[Collected data]
------------------------------------

(* ===== verification/MyFsLoader.v ===== *)
(** * myfs.c over json_config.c: the program with its configuration loader

    For the file layer, loading the configuration is one call to SPDK that is
    answered by one callback, within a bounded number of polls.  Here that call
    is the loader of json_config.c: [stacked] puts a load on top of a library,
    one event of the loader per poll, and the laws the file layer relies on are
    proved of it from what [JsonConfigSpec] shows of the loader. *)
From stdpp Require Import base gmap list strings.
From S2P Require Import Prelude JsonConfig JsonConfigInv JsonDevice JsonConfigSpec JsonLoader MyFs MyFsKeep MyFsFd MyFsPoll MyFsDevice MyFsSpec MyFsMain.

(** ** The stacked library *)

(** A library that answers in any order, and only what it was asked. *)
Class SpdkOrderly (L : Type) `{!Spdk L, !SpdkLaws L healthy} := {
  orderly_submit l c : outstanding (submit c l) = outstanding l ++ [c];
  orderly_next l e l' : next l = Some (e, l') →
    ∃ pre c post, outstanding l = pre ++ c :: post ∧ healthy c e ∧ outstanding l' = pre ++ post
}.

Inductive loading (E : Type) `{!JsonLib, !JsonLaws, !EventLoop E} :=
| not_loaded
| is_loading (x : load)
| is_loaded (x : load) (H : ended_load x = true).
Arguments not_loaded {E _ _ _}.
Arguments is_loading {E _ _ _} x.
Arguments is_loaded {E _ _ _} x H.

Record stacked (L E : Type) `{!JsonLib, !JsonLaws, !EventLoop E} := Stacked {
  base : L; loader : loading E; env : E; passed : list item (* ghost *) }.
Arguments Stacked {L E _ _ _} base loader env passed.
Arguments base {L E _ _ _} s.
Arguments loader {L E _ _ _} s.
Arguments env {L E _ _ _} s.
Arguments passed {L E _ _ _} s.

(** The configuration is small enough for the polls of myfs.c. *)
Class Quick (E : Type) `{!JsonLib, !JsonLaws, !EventLoop E} : Prop :=
  quick : (8 * (Z.of_nat (load_latency (E := E)) + 1) ≤ POLLER_MAX_TIME)%Z.

Section stacked.
Context {L E : Type} `{!Spdk L, !JsonLib, !JsonLaws, !EventLoop E}.
Abbreviation stack := (stacked L E).
Implicit Types (l : stack) (b : L) (x : load (E := E)).

Definition next_base l : option (MyFs.event * stack) :=
  match next (base l) with
  | Some (e, b) => Some (e, Stacked b (loader l) (env l) (passed l ++ [i_event e]))
  | None => None
  end.

#[export] Instance stacked_spdk : Spdk stack := {|
  submit c l :=
    let h := passed l ++ [i_call c] in
    match c with
    | subsystem_init_json => Stacked (base l) (is_loading (begin_load (env l))) (env l) h
    | _ => Stacked (submit c (base l)) (loader l) (env l) h
    end;
  poll_begin l :=
    Stacked (poll_begin (base l)) (match loader l with is_loading x => is_loading (advance x) | p => p end) (env l)
      (passed l ++ [i_poll]);
  next l :=
    match loader l with
    | is_loading x =>
        match decide (ended_load x = true) with
        | left H => Some (json_done (load_rc x), Stacked (base l) (is_loaded x H) (ld_env (ld x)) (passed l ++ [i_event (json_done (load_rc x))]))
        | right _ => next_base l
        end
    | _ => next_base l
    end;
  plain_call p l :=
    ((plain_call p (base l)).1,
     Stacked (plain_call p (base l)).2 (loader l) (env l) (passed l ++ [i_plain p (plain_call p (base l)).1]));
  alloc_io_channel l := alloc_io_channel (base l);
  create_bs_dev l := create_bs_dev (base l);
  thread_create l := thread_create (base l)
|}.

Context `{!SpdkLaws L healthy}.

(** The load that is under way is one more outstanding call. *)
Definition stacked_outstanding l : list call :=
  outstanding (base l) ++ match loader l with is_loading _ => [subsystem_init_json] | _ => [] end.
Definition stacked_delay l : nat :=
  match loader l with is_loading x => load_delay x | _ => delay (base l) end.

Lemma next_base_one l c : outstanding (base l) = [c] → (∀ x, loader l ≠ is_loading x) →
  match next_base l with
  | Some (e, l') => healthy c e ∧ stacked_outstanding l' = []
  | None => delay (poll_begin (base l)) < delay (base l)
  end.
Proof.
  intros Hc Hnl. pose proof (next_one _ _ Hc) as Hx. unfold next_base. destruct (next (base l)) as [[e b]|]; [|done].
  destruct Hx as [Ha Hb]. split; [done|]. unfold stacked_outstanding. cbn. rewrite Hb.
  destruct (loader l) eqn:Hl; [done| |done]. by destruct (Hnl x).
Qed.

#[export] Instance stacked_laws `{!Quick E} : SpdkLaws stack healthy.
Proof.
  refine {| outstanding := stacked_outstanding; trace := passed; delay := stacked_delay; latency := latency `max` load_latency (E := E) |}.
  - intros l c [Hb Hl]%app_nil. unfold stacked_outstanding.
    destruct (loader l) eqn:Hld; [|done|]; destruct c; cbn; rewrite ?Hld, ?Hb, ?app_nil_r; try done; by apply out_submit.
  - intros l. unfold stacked_outstanding. cbn. rewrite out_poll. by destruct (loader l).
  - intros p l. unfold stacked_outstanding. cbn. by rewrite out_plain.
  - by intros l [].
  - done.
  - intros l e l'. cbn. unfold next_base. destruct (loader l) as [|x|x Hx]; [| |];
      try destruct (decide (ended_load x = true)); try (destruct (next (base l)) as [[e' b]|]; [|done]); by intros [= <- <-].
  - done.
  - intros l [Hb Hl]%app_nil. cbn. unfold next_base. rewrite (next_idle _ Hb). by destruct (loader l).
  - intros l c Hc. unfold stacked_outstanding in Hc. unfold stacked_delay. destruct (loader l) as [|x|x Hx] eqn:Hld.
    + rewrite app_nil_r in Hc. cbn [next poll_begin stacked_spdk loader base]. rewrite Hld. apply next_base_one; [done|]. by rewrite Hld.
    + assert (outstanding (base l) = [] ∧ c = subsystem_init_json) as [Hb ->] by (destruct (outstanding (base l)) as [|? [|]]; by simplify_eq/=).
      cbn [next poll_begin stacked_spdk loader]. rewrite Hld. destruct (decide (ended_load x = true)) as [Hx|Hx].
      * split; [constructor|]. unfold stacked_outstanding. cbn. by rewrite Hb.
      * unfold next_base. rewrite (next_idle _ Hb). apply advance_delay. by destruct (ended_load x).
    + rewrite app_nil_r in Hc. cbn [next poll_begin stacked_spdk loader base]. rewrite Hld. apply next_base_one; [done|]. by rewrite Hld.
  - intros l. unfold stacked_delay. pose proof (delay_latency (base l)).
    destruct (loader l) as [|x|]; [lia| |lia]. pose proof (load_delay_max x). lia.
  - pose proof (latency_short (L := L)). pose proof (quick (E := E)). lia.
Defined.

#[export] Instance stacked_healthy `{!Healthy L} : Healthy stack.
Proof.
  split; cbn; intros.
  - apply thread_ok.
  - apply dev_ok.
  - apply unit_ok.
  - apply channel_ok.
Qed.
End stacked.

(** ** The loader is started by the set-up and by nothing else *)
Section asked.
Context {L E : Type} `{!Spdk L, !SpdkLaws L healthy, !SpdkOrderly L, !JsonLib, !JsonLaws, !EventLoop E}.
Abbreviation world := (MyFs.world (stacked L E)).
Implicit Types (w : world) (f : loc).

(** The library below is never asked for the configuration, and the flag of the
    set-up is only raised by a load. *)
Definition asked w : Prop :=
  subsystem_init_json ∉ outstanding (base (lib w)) ∧ (json_loaded w = true → loader (lib w) ≠ not_loaded).
#[export] Instance asked_inv : LibInv asked.
Proof.
  unfold asked. split.
  - intros w w' -> Hj [Hb Hx]. split; [done|]. by intros ?%Hj%Hx.
  - intros c w [Hb Hj]. cbn [lib with_lib json_loaded]. destruct c; cbn; try done;
      rewrite orderly_submit; (split; [|done]); rewrite elem_of_app, list_elem_of_singleton; by intros [|].
  - intros p w [Hb Hj]. cbn. by rewrite out_plain.
Qed.
Abbreviation kept := (keeps asked).

Lemma keeps_poll_begin : kept (modify (λ w, with_lib (poll_begin (lib w)) w)).
Proof.
  apply keeps_modify. intros w [Hb Hj]. unfold asked. cbn. rewrite out_poll. split; [done|]. intros Hx. specialize (Hj Hx).
  by destruct (loader (lib w)).
Qed.

Lemma next_asked w e (l : stacked L E) : next (lib w) = Some (e, l) → asked w →
  asked (with_lib l w) ∧ ∀ rc, e = json_done rc → loader l ≠ not_loaded.
Proof.
  intros Hn [Hb Hj]. unfold asked. cbn [lib with_lib json_loaded]. cbn in Hn.
  assert (∀ l', next_base (lib w) = Some (e, l') → (subsystem_init_json ∉ outstanding (base l') ∧
    (json_loaded w = true → loader l' ≠ not_loaded)) ∧ ∀ rc, e = json_done rc → loader l' ≠ not_loaded) as Hbase.
  { intros l'. unfold next_base. destruct (next (base (lib w))) as [[e' b]|] eqn:Hnb; [|done]. intros [= -> <-].
    destruct (orderly_next _ _ _ Hnb) as (pre & c & post & Hout & Ha & Hout'). rewrite Hout in Hb. cbn. rewrite Hout'.
    split; [split; [|done]|].
    - rewrite !elem_of_app in *. intros Hi. apply Hb. rewrite elem_of_cons. tauto.
    - intros rc ->. inversion Ha; subst. exfalso. apply Hb. rewrite elem_of_app, elem_of_cons. tauto. }
  destruct (loader (lib w)) as [|x|x Hx]; [by apply Hbase| |by apply Hbase].
  destruct (decide (ended_load x = true)) as [Hx|Hx]; [|by apply Hbase]. by injection Hn as <- <-.
Qed.

Lemma keeps_poll_iter u : kept (poll_iter u).
Proof.
  intros w Hw. unfold poll_iter, bind, gets. destruct (next (lib w)) as [[e l]|] eqn:Hn; [|done].
  destruct (next_asked _ _ _ Hn Hw) as [Hw' Hj]. cbn. assert ((∃ rc, e = json_done rc) ∨ ∀ rc, e ≠ json_done rc) as [(rc & ->)|He] by (destruct e; by eauto).
  - cbn. split; [apply Hw'|]. intros _. by eapply Hj.
  - pose proof (keeps_handle e He _ Hw') as Hh. by destruct (MyFs.handle e _).
Qed.
End asked.
#[export] Hint Resolve keeps_poll_begin keeps_poll_iter : keeps.

Section program.
Context {L E : Type} `{!Spdk L, !SpdkLaws L healthy, !SpdkOrderly L, !Healthy L, !JsonLib, !JsonLaws, !EventLoop E, !Quick E}.
Abbreviation world := (MyFs.world (stacked L E)).
Implicit Types (w : world).


End program.

(** ** The device under its event loop *)
#[export] Instance device_orderly : SpdkOrderly device.
Proof.
  split; [done|]. intros [[|c p] h] e l'; cbn; [done|]. intros [= <- <-]. exists [], c, p. split_and!; [done|apply answer_ok|done].
Defined.
#[export] Instance device_quick : Quick nat.
Proof. unfold Quick. vm_compute. discriminate. Defined.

------------------------------------

Work item — Find the word "pose" in the entries and show each line where it is found.

Expected answer —
  intros Hc Hnl. pose proof (next_one _ _ Hc) as Hx. unfold next_base. destruct (next (base l)) as [[e b]|]; [|done].
  - intros l. unfold stacked_delay. pose proof (delay_latency (base l)).
    destruct (loader l) as [|x|]; [lia| |lia]. pose proof (load_delay_max x). lia.
  - pose proof (latency_short (L := L)). pose proof (quick (E := E)). lia.
  - pose proof (keeps_handle e He _ Hw') as Hh. by destruct (MyFs.handle e _).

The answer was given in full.